* **Task item**:
Search the data below, and report every line in which "matrix" occurs.

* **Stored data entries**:
···

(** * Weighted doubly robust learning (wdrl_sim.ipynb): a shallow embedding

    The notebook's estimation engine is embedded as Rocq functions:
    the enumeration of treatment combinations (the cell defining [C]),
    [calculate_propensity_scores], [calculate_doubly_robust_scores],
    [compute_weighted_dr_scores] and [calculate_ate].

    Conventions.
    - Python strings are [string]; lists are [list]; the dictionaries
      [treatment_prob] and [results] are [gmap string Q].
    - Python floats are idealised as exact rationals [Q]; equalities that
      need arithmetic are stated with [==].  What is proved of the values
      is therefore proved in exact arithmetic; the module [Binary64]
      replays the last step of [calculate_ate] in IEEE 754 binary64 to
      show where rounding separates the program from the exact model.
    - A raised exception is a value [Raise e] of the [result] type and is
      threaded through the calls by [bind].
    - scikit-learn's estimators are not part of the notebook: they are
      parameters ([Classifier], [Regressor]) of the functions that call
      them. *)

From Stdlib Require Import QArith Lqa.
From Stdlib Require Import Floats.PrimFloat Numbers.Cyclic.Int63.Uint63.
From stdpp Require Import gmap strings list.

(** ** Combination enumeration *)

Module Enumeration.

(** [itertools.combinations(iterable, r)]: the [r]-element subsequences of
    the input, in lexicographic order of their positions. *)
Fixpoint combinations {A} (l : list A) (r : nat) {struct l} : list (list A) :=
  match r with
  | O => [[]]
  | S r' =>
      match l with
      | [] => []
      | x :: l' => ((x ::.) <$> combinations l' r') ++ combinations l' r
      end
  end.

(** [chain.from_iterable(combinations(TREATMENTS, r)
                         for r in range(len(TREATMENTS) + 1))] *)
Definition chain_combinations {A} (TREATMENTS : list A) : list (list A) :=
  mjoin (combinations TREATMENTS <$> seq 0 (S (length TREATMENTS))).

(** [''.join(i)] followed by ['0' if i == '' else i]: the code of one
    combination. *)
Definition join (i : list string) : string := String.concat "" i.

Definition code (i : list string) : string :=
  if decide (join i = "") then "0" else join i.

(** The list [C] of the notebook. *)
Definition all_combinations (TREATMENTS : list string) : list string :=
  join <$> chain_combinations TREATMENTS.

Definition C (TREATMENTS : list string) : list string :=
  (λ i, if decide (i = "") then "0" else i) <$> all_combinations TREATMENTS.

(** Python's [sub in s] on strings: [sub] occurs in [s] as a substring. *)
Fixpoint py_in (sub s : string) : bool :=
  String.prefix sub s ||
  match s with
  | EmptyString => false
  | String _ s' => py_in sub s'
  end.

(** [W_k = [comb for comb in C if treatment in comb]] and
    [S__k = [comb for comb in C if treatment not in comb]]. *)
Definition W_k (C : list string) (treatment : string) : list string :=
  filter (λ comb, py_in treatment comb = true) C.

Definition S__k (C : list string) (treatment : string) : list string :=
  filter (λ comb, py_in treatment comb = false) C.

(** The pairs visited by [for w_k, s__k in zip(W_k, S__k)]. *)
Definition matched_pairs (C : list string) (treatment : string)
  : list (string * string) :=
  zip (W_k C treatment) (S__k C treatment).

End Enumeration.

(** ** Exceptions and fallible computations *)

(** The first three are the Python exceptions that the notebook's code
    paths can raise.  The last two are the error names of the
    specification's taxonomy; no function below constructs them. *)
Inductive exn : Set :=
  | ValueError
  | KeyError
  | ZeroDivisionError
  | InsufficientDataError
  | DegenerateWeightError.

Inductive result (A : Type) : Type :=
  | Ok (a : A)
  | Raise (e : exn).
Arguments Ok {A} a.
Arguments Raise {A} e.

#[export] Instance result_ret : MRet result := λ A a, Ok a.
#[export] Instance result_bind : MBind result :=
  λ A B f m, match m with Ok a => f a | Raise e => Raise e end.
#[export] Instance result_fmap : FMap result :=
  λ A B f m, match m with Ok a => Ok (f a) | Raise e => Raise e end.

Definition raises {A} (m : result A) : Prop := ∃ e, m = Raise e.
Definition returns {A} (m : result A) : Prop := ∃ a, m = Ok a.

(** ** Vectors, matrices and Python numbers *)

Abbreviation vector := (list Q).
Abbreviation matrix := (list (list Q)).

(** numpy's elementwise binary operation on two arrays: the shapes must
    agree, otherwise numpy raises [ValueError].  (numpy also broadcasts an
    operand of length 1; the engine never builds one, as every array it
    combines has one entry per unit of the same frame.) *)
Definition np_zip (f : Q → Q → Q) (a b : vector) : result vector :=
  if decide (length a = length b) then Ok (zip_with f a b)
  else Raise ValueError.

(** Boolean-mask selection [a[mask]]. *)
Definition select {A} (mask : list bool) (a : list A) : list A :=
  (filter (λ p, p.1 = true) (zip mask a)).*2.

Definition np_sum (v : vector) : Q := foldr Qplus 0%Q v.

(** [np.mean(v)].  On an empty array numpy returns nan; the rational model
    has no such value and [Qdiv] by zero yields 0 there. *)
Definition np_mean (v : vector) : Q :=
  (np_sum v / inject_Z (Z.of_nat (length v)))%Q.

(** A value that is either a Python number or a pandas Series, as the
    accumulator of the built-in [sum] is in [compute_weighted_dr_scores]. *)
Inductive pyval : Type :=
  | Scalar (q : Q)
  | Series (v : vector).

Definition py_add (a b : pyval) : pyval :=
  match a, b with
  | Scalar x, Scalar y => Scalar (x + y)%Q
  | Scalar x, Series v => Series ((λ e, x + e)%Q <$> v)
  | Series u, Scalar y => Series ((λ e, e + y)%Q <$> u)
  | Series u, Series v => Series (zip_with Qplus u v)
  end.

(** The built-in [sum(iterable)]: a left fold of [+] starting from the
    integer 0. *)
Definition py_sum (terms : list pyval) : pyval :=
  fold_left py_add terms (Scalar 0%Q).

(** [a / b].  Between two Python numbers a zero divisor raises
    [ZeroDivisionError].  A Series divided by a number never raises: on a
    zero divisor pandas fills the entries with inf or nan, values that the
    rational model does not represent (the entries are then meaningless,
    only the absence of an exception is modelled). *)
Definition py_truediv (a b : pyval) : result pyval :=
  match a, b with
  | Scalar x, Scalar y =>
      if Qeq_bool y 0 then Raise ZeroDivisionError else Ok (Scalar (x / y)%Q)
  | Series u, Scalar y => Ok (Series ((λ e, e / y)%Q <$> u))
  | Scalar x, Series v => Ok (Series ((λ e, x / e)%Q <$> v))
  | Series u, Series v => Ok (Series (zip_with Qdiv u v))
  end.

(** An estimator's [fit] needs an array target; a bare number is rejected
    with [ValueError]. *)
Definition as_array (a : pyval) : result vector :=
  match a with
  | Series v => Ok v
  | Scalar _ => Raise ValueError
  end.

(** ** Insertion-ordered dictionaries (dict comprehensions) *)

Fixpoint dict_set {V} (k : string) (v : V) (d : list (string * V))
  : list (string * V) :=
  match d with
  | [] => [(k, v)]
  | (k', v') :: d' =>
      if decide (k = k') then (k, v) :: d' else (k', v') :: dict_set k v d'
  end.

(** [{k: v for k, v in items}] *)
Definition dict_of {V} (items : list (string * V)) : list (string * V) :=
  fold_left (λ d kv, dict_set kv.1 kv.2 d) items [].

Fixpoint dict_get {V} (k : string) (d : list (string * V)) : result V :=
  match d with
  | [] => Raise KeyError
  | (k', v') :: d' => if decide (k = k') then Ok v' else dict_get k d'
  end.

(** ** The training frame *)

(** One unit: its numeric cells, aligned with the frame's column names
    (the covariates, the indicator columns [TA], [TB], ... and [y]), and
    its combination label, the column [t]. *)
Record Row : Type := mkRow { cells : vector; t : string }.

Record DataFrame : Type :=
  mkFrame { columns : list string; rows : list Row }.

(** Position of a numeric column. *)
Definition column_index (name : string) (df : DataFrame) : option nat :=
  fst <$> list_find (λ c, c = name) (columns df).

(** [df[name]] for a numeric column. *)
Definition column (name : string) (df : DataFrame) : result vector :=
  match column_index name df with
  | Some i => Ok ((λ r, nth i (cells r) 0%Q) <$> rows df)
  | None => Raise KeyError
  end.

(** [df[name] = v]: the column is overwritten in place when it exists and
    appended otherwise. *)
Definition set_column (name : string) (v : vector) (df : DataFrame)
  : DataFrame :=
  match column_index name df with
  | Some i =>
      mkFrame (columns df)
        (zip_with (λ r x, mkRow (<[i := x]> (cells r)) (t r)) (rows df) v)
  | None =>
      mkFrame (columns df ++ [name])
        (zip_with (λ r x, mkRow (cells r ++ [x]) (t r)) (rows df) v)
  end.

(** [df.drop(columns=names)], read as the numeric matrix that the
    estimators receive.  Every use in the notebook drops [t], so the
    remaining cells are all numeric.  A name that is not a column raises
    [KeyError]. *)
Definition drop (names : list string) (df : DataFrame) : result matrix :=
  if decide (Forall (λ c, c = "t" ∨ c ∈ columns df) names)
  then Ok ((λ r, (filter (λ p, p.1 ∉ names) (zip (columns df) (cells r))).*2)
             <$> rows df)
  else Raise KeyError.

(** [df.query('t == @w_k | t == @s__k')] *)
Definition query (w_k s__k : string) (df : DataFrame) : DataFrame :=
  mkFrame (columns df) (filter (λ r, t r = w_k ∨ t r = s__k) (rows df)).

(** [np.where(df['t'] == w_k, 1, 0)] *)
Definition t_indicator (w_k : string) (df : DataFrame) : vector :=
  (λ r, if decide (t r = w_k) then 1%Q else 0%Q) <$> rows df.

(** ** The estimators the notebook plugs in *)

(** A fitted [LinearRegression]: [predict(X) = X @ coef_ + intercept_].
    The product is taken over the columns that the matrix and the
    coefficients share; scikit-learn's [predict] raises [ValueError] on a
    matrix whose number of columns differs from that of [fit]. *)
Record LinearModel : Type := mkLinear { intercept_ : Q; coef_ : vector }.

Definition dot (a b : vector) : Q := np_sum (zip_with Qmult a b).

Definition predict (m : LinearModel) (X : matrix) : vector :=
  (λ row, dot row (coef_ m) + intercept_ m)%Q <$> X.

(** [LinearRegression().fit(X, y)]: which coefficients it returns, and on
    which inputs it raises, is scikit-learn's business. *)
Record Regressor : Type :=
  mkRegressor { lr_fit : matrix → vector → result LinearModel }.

···

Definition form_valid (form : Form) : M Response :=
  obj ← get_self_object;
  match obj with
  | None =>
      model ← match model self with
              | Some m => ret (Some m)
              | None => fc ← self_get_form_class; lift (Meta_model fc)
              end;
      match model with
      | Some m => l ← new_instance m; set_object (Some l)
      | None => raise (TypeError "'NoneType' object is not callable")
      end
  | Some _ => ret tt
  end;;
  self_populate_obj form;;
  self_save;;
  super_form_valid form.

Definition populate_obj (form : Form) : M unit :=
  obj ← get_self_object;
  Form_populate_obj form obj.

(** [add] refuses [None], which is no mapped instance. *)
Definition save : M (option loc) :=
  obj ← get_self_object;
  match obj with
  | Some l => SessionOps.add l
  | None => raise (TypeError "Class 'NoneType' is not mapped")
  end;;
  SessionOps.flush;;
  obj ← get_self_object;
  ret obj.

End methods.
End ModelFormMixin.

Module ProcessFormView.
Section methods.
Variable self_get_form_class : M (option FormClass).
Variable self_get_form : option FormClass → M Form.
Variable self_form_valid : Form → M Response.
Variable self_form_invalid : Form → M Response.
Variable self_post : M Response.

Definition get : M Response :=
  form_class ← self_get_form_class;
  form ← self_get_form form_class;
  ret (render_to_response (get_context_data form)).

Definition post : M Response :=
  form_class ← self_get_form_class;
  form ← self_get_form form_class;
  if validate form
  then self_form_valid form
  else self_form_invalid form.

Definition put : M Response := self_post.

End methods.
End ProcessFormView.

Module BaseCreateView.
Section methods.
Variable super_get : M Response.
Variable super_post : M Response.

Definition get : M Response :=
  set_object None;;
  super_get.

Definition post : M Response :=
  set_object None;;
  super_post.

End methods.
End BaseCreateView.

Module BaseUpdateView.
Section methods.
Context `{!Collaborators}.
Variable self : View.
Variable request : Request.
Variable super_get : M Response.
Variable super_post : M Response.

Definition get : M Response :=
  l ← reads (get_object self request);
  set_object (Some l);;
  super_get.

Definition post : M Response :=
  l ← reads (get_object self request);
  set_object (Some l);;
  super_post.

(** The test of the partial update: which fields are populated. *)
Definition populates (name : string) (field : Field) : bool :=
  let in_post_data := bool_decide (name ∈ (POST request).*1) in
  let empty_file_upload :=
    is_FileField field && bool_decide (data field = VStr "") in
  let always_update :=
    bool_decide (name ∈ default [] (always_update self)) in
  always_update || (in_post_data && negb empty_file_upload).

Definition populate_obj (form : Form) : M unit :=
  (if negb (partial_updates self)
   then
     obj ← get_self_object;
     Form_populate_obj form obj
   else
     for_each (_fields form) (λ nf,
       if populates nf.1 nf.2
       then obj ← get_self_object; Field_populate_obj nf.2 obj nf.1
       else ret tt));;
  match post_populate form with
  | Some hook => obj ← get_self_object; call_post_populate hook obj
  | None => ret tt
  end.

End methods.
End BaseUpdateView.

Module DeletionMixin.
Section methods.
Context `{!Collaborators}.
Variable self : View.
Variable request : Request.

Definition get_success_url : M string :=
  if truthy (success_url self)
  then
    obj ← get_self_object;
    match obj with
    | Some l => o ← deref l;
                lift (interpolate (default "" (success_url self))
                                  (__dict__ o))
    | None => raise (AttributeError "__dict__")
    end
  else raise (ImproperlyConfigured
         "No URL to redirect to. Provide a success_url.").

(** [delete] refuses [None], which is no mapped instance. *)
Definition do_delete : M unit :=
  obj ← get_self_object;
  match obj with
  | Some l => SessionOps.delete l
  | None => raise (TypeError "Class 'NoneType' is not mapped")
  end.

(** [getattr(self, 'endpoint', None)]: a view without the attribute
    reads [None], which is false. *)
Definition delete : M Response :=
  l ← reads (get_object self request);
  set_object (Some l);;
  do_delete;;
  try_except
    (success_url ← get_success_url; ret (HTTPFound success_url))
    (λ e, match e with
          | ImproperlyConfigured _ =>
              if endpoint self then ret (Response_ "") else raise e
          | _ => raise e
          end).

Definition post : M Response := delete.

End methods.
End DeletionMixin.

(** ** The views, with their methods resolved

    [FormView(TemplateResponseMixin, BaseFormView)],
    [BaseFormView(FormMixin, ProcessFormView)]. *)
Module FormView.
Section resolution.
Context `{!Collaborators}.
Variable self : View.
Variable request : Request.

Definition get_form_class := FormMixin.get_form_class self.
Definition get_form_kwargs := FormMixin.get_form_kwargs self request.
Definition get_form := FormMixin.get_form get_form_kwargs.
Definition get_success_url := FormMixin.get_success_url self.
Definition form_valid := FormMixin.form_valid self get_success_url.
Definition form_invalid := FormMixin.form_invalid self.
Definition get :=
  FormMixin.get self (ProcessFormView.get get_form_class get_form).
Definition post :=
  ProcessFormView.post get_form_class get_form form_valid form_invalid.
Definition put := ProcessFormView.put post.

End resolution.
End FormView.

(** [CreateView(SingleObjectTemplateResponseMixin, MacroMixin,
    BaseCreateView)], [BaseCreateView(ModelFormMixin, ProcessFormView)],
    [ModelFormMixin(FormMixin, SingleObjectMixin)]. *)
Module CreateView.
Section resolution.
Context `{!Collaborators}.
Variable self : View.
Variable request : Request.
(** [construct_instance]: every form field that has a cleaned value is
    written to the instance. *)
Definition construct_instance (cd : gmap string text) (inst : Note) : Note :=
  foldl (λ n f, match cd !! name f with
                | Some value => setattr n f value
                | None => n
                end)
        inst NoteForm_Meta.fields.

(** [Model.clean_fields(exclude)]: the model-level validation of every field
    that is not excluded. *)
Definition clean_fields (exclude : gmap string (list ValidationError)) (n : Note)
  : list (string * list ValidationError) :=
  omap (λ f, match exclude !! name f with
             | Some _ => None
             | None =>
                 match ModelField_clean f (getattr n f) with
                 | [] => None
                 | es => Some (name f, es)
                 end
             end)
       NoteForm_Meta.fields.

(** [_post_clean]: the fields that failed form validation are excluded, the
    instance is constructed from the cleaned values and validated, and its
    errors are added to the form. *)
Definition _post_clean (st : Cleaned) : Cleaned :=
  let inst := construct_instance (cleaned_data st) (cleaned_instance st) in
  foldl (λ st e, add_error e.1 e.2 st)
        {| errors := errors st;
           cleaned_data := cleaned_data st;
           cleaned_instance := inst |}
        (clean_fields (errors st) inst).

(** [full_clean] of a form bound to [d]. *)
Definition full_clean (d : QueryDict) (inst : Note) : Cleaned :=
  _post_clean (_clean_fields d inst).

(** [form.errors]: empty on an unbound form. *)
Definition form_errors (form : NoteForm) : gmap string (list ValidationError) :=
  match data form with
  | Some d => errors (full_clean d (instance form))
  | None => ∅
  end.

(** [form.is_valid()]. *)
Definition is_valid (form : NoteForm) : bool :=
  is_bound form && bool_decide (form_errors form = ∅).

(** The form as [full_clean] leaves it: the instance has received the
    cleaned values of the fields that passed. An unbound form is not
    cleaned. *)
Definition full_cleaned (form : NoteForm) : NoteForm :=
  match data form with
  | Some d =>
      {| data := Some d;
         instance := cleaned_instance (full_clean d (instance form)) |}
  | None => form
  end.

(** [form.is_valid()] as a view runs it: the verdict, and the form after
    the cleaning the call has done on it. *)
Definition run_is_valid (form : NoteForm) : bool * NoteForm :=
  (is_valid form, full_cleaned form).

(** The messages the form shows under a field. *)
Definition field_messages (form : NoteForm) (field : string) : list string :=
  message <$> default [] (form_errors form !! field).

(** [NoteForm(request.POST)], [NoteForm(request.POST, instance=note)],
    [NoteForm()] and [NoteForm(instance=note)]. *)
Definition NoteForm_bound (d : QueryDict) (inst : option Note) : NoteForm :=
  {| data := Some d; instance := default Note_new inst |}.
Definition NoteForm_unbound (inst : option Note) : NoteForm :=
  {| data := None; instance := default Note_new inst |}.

···

* **Output below**:
Abbreviation matrix := (list (list Q)).
(** [df.drop(columns=names)], read as the numeric matrix that the
Definition drop (names : list string) (df : DataFrame) : result matrix :=
    The product is taken over the columns that the matrix and the
    matrix whose number of columns differs from that of [fit]. *)
Definition predict (m : LinearModel) (X : matrix) : vector :=
  mkRegressor { lr_fit : matrix → vector → result LinearModel }.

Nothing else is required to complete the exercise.